__Saved entries__
=-=-=

(** [await f(...)]: the collaborator runs on the outside world, and the
    hook resumes with its completion.  A run is one invocation on its own:
    no other invocation of the same hook writes the two cells while this one
    is suspended. *)
Definition await {A} (c : Call Wei) (f : E -> Completion A * E)
  : M Wei E A :=
  fun s =>
    match f (ext s) with
    | (r, e') =>
        (r,
         {| ext := e'; isProcessing := isProcessing s; error := error s |},
         outcomeEvents c r)
    end.
End Monad.

Notation "x <- m ;; k" := (bind m (fun x => k))
  (at level 61, m at next level, right associativity).
Notation "m ;; k" := (bind m (fun _ => k))
  (at level 61, right associativity).

(** ** The hook *)

Section Hook.
Context {Wei E : Type}.
Context {paymentService : PaymentServiceModule Wei E}.
Context {paymentVerification : PaymentVerificationModule E}.

(** The imported operations, as the hook invokes them. *)
Definition callWldToWei (amount : number) : M Wei E Wei :=
  call (CallWldToWei amount) (wldToWei amount).

Definition awaitExecutePaymentService
  (params : PaymentParams Wei) (tokenAddress recipientAddress : string)
  : M Wei E Response :=
  await (CallExecutePaymentService params tokenAddress recipientAddress)
        (executePaymentService params tokenAddress recipientAddress).

Definition awaitExecuteSmartPayment
  (params : PaymentParams Wei) (walletAddress : string) : M Wei E Response :=
  await (CallExecuteSmartPayment params walletAddress)
        (executeSmartPayment params walletAddress).

Definition awaitApproveWLDSpending (amount : Wei) : M Wei E Response :=
  await (CallApproveWLDSpending amount) (approveWLDSpending amount).

Definition awaitHassufficientAllowance (walletAddress : string) (amount : Wei)
  : M Wei E bool :=
  await (CallHassufficientAllowance walletAddress amount)
        (hassufficientAllowance walletAddress amount).

Definition awaitWaitForTransactionConfirmation (transactionId : string)
  : M Wei E unit :=
  await (CallWaitForTransactionConfirmation transactionId)
        (waitForTransactionConfirmation transactionId).

(** [error instanceof Error ? error.message : fallback] *)
Definition errorMessageOf (error : Thrown) (fallback : string) : string :=
  match error with
  | JsError message => message
  | NonError _ => fallback
  end.

(** The [catch] block shared by the five flows, up to the fallback text. *)
Definition reportFailure (fallback : string) (error : Thrown)
  : M Wei E PaymentResult :=
  let errorMessage := errorMessageOf error fallback in
  setError (Some errorMessage) ;;
  toast_error errorMessage ;;
  ret (PaymentResult.mk false None (Some errorMessage)).

(** The check of a payment response: [if (status === "error")] throws the
    error code when it is truthy and ["payment_failed"] otherwise. *)
Definition throwIfPaymentError (payload : FinalPayload) : M Wei E unit :=
  when (status payload =? "error")
    (match truthy (error_code payload) with
     | Some errorCode => throw (JsError errorCode)
     | None => throw (JsError "payment_failed")
     end).

(** The check of an approval response:
    [throw new Error(errorPayload.error_code || "approval_failed")]. *)
Definition throwIfApprovalError (payload : FinalPayload) : M Wei E unit :=
  when (status payload =? "error")
    (throw (JsError match truthy (error_code payload) with
                    | Some errorCode => errorCode
                    | None => "approval_failed"
                    end)).

(** The inner [try { await waitForTransactionConfirmation(id) } catch {}]. *)
Definition confirmOrContinue (transactionId : string) : M Wei E unit :=
  try_catch (awaitWaitForTransactionConfirmation transactionId)
            (fun _confirmationError => ret tt).

Definition processPayment (data : PaymentData) : M Wei E PaymentResult :=
  setIsProcessing true ;;
  setError None ;;
  try_catch_finally
    (amountInWei <- callWldToWei (amount data) ;;
     paymentResponse <-
       awaitExecutePaymentService
         {| amountInWei := amountInWei; referenceId := orderId data |}
         (WLD_TOKEN_ADDRESS PAYMENT_SERVICE_CONFIG)
         (RECIPIENT_ADDRESS PAYMENT_SERVICE_CONFIG) ;;
     throwIfPaymentError (finalPayload paymentResponse) ;;
     match truthy (transaction_id (finalPayload paymentResponse)) with
     | None => throw (JsError "No transaction ID received from payment")
     | Some transactionId =>
         confirmOrContinue transactionId ;;
         toast_success "Payment successful!" ;;
         ret (PaymentResult.mk true (Some transactionId) None)
     end)
    (reportFailure "Payment processing failed")
    (setIsProcessing false).

Definition processPaymentWithApproval (data : PaymentData)
  : M Wei E PaymentResult :=
  setIsProcessing true ;;
  setError None ;;
  try_catch_finally
    (amountInWei <- callWldToWei (amount data) ;;
     approvalResponse <- awaitApproveWLDSpending amountInWei ;;
     throwIfApprovalError (finalPayload approvalResponse) ;;
     paymentResponse <-
       awaitExecutePaymentService
         {| amountInWei := amountInWei; referenceId := orderId data |}
         (WLD_TOKEN_ADDRESS PAYMENT_SERVICE_CONFIG)
         (RECIPIENT_ADDRESS PAYMENT_SERVICE_CONFIG) ;;
     throwIfPaymentError (finalPayload paymentResponse) ;;
     match truthy (transaction_id (finalPayload paymentResponse)) with
     | None => throw (JsError "No transaction ID received from payment")
     | Some transactionId =>
         confirmOrContinue transactionId ;;
         toast_success "Payment successful!" ;;
         ret (PaymentResult.mk true (Some transactionId) None)
     end)
    (reportFailure "Payment processing failed")
    (setIsProcessing false).

Definition processSmartPayment (data : PaymentData) : M Wei E PaymentResult :=
  setIsProcessing true ;;
  setError None ;;
  try_catch_finally
    (amountInWei <- callWldToWei (amount data) ;;
     paymentResponse <-
       awaitExecuteSmartPayment
         {| amountInWei := amountInWei; referenceId := orderId data |}
         (walletAddress data) ;;
     throwIfPaymentError (finalPayload paymentResponse) ;;
     match truthy (transaction_id (finalPayload paymentResponse)) with
     | None => throw (JsError "No transaction ID received from payment")
     | Some transactionId =>
         confirmOrContinue transactionId ;;
         toast_success "Payment successful!" ;;
         ret (PaymentResult.mk true (Some transactionId) None)
     end)
    (reportFailure "Payment processing failed")
    (setIsProcessing false).

Definition approveTokens (walletAddress : string) (amount : number)
  : M Wei E PaymentResult :=
  setIsProcessing true ;;
  setError None ;;
  try_catch_finally
    (amountInWei <- callWldToWei amount ;;
     approvalResponse <- awaitApproveWLDSpending amountInWei ;;
     throwIfApprovalError (finalPayload approvalResponse) ;;
     let transactionId := transaction_id (finalPayload approvalResponse) in
     try_catch
       (match truthy transactionId with
        | Some id => awaitWaitForTransactionConfirmation id
        | None => ret tt
        end)
       (fun _confirmationError => ret tt) ;;
     toast_success
       "Token approval successful! You can now proceed with payment." ;;
     ret (PaymentResult.mk true transactionId None))
    (reportFailure "Token approval failed")
    (setIsProcessing false).

Definition executePaymentOnly (data : PaymentData) : M Wei E PaymentResult :=
  setIsProcessing true ;;
  setError None ;;
  try_catch_finally
    (amountInWei <- callWldToWei (amount data) ;;
     paymentResponse <-
       awaitExecutePaymentService
         {| amountInWei := amountInWei; referenceId := orderId data |}
         (WLD_TOKEN_ADDRESS PAYMENT_SERVICE_CONFIG)
         (RECIPIENT_ADDRESS PAYMENT_SERVICE_CONFIG) ;;
     throwIfPaymentError (finalPayload paymentResponse) ;;
     match truthy (transaction_id (finalPayload paymentResponse)) with
     | None => throw (JsError "No transaction ID received from payment")
     | Some transactionId =>
         confirmOrContinue transactionId ;;
         toast_success "Payment successful!" ;;
         ret (PaymentResult.mk true (Some transactionId) None)
     end)
    (reportFailure "Payment processing failed")
    (setIsProcessing false).

Definition checkAllowance (walletAddress : string) (amount : number)
  : M Wei E bool :=
  try_catch
    (amountInWei <- callWldToWei amount ;;
     awaitHassufficientAllowance walletAddress amountInWei)
    (fun _error => ret false).

(** The five flows of the hook, and their invocation on one request;
    [approveTokens] reads the wallet address and the amount only. *)
Inductive Flow : Type :=
| ProcessPayment
| ProcessPaymentWithApproval
| ProcessSmartPayment
| ApproveTokens
| ExecutePaymentOnly.

Definition invoke (f : Flow) (data : PaymentData) : M Wei E PaymentResult :=
  match f with
  | ProcessPayment => processPayment data
  | ProcessPaymentWithApproval => processPaymentWithApproval data
  | ProcessSmartPayment => processSmartPayment data
  | ApproveTokens => approveTokens (walletAddress data) (amount data)
  | ExecutePaymentOnly => executePaymentOnly data
  end.

End Hook.

(** ** Reading a run *)

Definition resultOf {A S L} (run : Completion A * S * L) : Completion A :=
  fst (fst run).

Definition stateOf {A S L} (run : Completion A * S * L) : S :=
  snd (fst run).

Definition eventsOf {A S L} (run : A * S * L) : L := snd run.

(** The amounts handed to the approval operation and to the payment
    operation during a run. *)
Definition approvedAmounts {Wei} (evs : list (Event Wei)) : list Wei :=
  flat_map (fun ev => match ev with
                      | Called (CallApproveWLDSpending a) => [a]
                      | _ => []
                      end) evs.

Definition paidAmounts {Wei} (evs : list (Event Wei)) : list Wei :=
  flat_map (fun ev => match ev with
                      | Called (CallExecutePaymentService params _ _) =>
                          [amountInWei params]
                      | _ => []
                      end) evs.

(** The two kinds of wallet-client call a flow makes, and the call whose
    transaction id a flow reports. *)
Inductive WalletStep : Type :=
| ApprovalStep
| PaymentStep.

Definition lastStep (f : Flow) : WalletStep :=
  match f with
  | ApproveTokens => ApprovalStep
  | _ => PaymentStep
  end.

(** The fallback literal of each kind of call. *)
Definition fallbackOf (k : WalletStep) : string :=
  match k with
  | ApprovalStep => "approval_failed"
  | PaymentStep => "payment_failed"
  end.

Section Outcomes.
Context {Wei E : Type}.
Context {paymentService : PaymentServiceModule Wei E}.
Context {paymentVerification : PaymentVerificationModule E}.

(** [walletReturns f k data s p]: when flow [f] is invoked on [data] in
    state [s], it reaches its wallet-client call of kind [k], and that call
    returns a response whose [finalPayload] is [p].  In
    [processPaymentWithApproval] the payment step is reached only after the
    approval call returned a payload whose status is not ["error"]. *)
Definition walletReturns
  (f : Flow) (k : WalletStep) (data : PaymentData) (s : HookState E)
  (p : FinalPayload) : Prop :=
  exists wei, wldToWei (amount data) = Return wei /\
  let params := {| amountInWei := wei; referenceId := orderId data |} in
  let token := WLD_TOKEN_ADDRESS PAYMENT_SERVICE_CONFIG in
  let recipient := RECIPIENT_ADDRESS PAYMENT_SERVICE_CONFIG in
  match f, k with
  | ProcessPayment, PaymentStep
  | ExecutePaymentOnly, PaymentStep =>
      exists e',
        executePaymentService params token recipient (ext s)
        = (Return {| finalPayload := p |}, e')
  | ProcessSmartPayment, PaymentStep =>
      exists e',
        executeSmartPayment params (walletAddress data) (ext s)
        = (Return {| finalPayload := p |}, e')
  | ApproveTokens, ApprovalStep
  | ProcessPaymentWithApproval, ApprovalStep =>
      exists e',
        approveWLDSpending wei (ext s) = (Return {| finalPayload := p |}, e')
  | ProcessPaymentWithApproval, PaymentStep =>
      exists approval e1 e',
        approveWLDSpending wei (ext s) = (Return approval, e1) /\
        status (finalPayload approval) <> "error" /\
        executePaymentService params token recipient e1
        = (Return {| finalPayload := p |}, e')
  | _, _ => False
  end.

=-=-=

__WHAT TO DO__
Every line above with the string "Inductive" in it should be copied into the answer.

__EXERCISE RESULT__
Inductive Flow : Type :=
Inductive WalletStep : Type :=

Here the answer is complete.